> Records to use
(* ===== verification/Blocks.v ===== *)
(** * Messages cut into blocks

    What the streaming hash functions share: the complete blocks of a message
    and the bytes left over, for any block size [B], and big-endian byte
    strings.  [Sha1] uses them at 64, [Sha2] at 64 and 128. *)

From S2P Require Import Prelude.

Lemma is_byte_wrap (x : Z) : is_byte (wrap 8 x).
Proof. unfold is_byte. change 256 with (2 ^ 8). by apply wrap_range. Qed.

Lemma lxor_byte (a b : Z) : is_byte a → is_byte b → is_byte (Z.lxor a b).
Proof.
  unfold is_byte. intros Ha Hb.
  assert (Z.lxor a b = wrap 8 (Z.lxor a b)) as ->; [|apply (is_byte_wrap (Z.lxor a b))].
  apply Z.bits_inj'. intros i Hi. rewrite wrap_testbit by lia.
  case_bool_decide; [done|]. simpl. rewrite Z.lxor_spec.
  rewrite !(testbit_high 8) by (done || lia). done.
Qed.

(** The bytes of [x], most significant first, [n] of them. *)
Fixpoint be_bytes (n : nat) (x : Z) : list Z :=
  match n with
  | O => []
  | S n' => wrap 8 (x / 2 ^ (8 * Z.of_nat n')) :: be_bytes n' x
  end.

Lemma be_bytes_ok (n : nat) (x : Z) : Forall is_byte (be_bytes n x).
Proof. induction n; constructor; auto using is_byte_wrap. Qed.

Lemma be_bytes_length (n : nat) (x : Z) : length (be_bytes n x) = n.
Proof. induction n; simpl; auto. Qed.

(** High bytes of a small number are zero. *)
Lemma be_bytes_zeros (n k : nat) (x : Z) :
  0 ≤ x < 2 ^ (8 * Z.of_nat k) → be_bytes (n + k) x = replicate n 0 ++ be_bytes k x.
Proof.
  intros Hx. induction n as [|n IH]; [done|]. cbn [Nat.add be_bytes replicate app].
  rewrite IH, Z.div_small; [done|].
  split; [lia|]. eapply Z.lt_le_trans; [apply Hx|]. apply Z.pow_le_mono_r; lia.
Qed.

(** [n] blocks from the front of a message. *)
Fixpoint blocks (B n : nat) (m : list Z) : list (list Z) :=
  match n with
  | O => []
  | S n' => take B m :: blocks B n' (drop B m)
  end.

(** The complete blocks of a message, and what follows them. *)
Definition all_blocks (B : nat) (m : list Z) : list (list Z) := blocks B (length m / B) m.
Definition tail (B : nat) (m : list Z) : list Z := drop (B * (length m / B)) m.

Section blocks.
Context (B : nat) (HB : (0 < B)%nat).

Lemma blocks_short (m : list Z) : (length m < B)%nat → all_blocks B m = [] ∧ tail B m = m.
Proof using. intros H. unfold all_blocks, tail. by rewrite Nat.div_small, Nat.mul_0_r. Qed.

Lemma blocks_step (b m : list Z) :
  length b = B → all_blocks B (b ++ m) = b :: all_blocks B m ∧ tail B (b ++ m) = tail B m.
Proof using HB.
  intros H. unfold all_blocks, tail.
  assert (length (b ++ m) / B = S (length m / B))%nat as ->.
  { rewrite length_app, H. replace (B + length m)%nat with (length m + 1 * B)%nat by lia.
    rewrite Nat.div_add by lia. lia. }
  split.
  - cbn [blocks]. rewrite take_app_le, take_ge, drop_app_ge, H by lia.
    by rewrite Nat.sub_diag.
  - replace (B * S (length m / B))%nat with (length b + B * (length m / B))%nat by lia.
    by rewrite drop_app_add.
Qed.

(** Cutting a message into its first block and the rest. *)
Lemma block_cases (P : list Z → Prop) :
  (∀ m, (length m < B)%nat → P m) → (∀ b m, length b = B → P m → P (b ++ m)) → ∀ m, P m.
Proof using HB.
  intros Hs Hb m. remember (length m) as n eqn:E. revert m E.
  induction n as [n IH] using lt_wf_ind. intros m ->.
  destruct (decide (length m < B)%nat); [by apply Hs|].
  rewrite <-(take_drop B m). apply Hb; [rewrite length_take; lia|].
  eapply IH; [|done]. rewrite length_drop. lia.
Qed.

Lemma blocks_app (m b : list Z) :
  all_blocks B (m ++ b) = all_blocks B m ++ all_blocks B (tail B m ++ b) ∧
  tail B (m ++ b) = tail B (tail B m ++ b).
Proof using HB.
  induction m as [m Hm|b0 m Hb IH] using block_cases.
  - by destruct (blocks_short m Hm) as [-> ->].
  - rewrite <-app_assoc. destruct (blocks_step b0 (m ++ b) Hb) as [-> ->].
    destruct (blocks_step b0 m Hb) as [-> ->]. destruct IH as [-> ->]. done.
Qed.

Lemma tail_length (m : list Z) : (length (tail B m) < B)%nat ∧
  Z.of_nat (length (tail B m)) = Z.of_nat (length m) mod Z.of_nat B.
Proof using HB.
  unfold tail. rewrite length_drop.
  pose proof (Nat.div_mod_eq (length m) B). pose proof (Nat.mod_upper_bound (length m) B).
  split; [lia|]. rewrite Nat2Z.inj_sub by lia. rewrite <-Nat2Z.inj_mod. lia.
Qed.

(** A property of the bytes holds of the bytes of each block. *)
Lemma all_blocks_Forall (Q : Z → Prop) (m : list Z) :
  Forall Q m → Forall (λ b, Forall Q b ∧ length b = B) (all_blocks B m).
Proof using HB.
  induction m as [m Hm|b m Hb IH] using block_cases; intros H.
  - by destruct (blocks_short m Hm) as [-> _].
  - destruct (blocks_step b m Hb) as [-> _]. apply Forall_app in H as [H1 H2].
    constructor; auto.
Qed.

End blocks.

> What you are asked to do
Once you have found every line in the listing that holds the string "split", copy each of them.

> Answer for the task
  split; [lia|]. eapply Z.lt_le_trans; [apply Hx|]. apply Z.pow_le_mono_r; lia.
  split.
  split; [lia|]. rewrite Nat2Z.inj_sub by lia. rewrite <-Nat2Z.inj_mod. lia.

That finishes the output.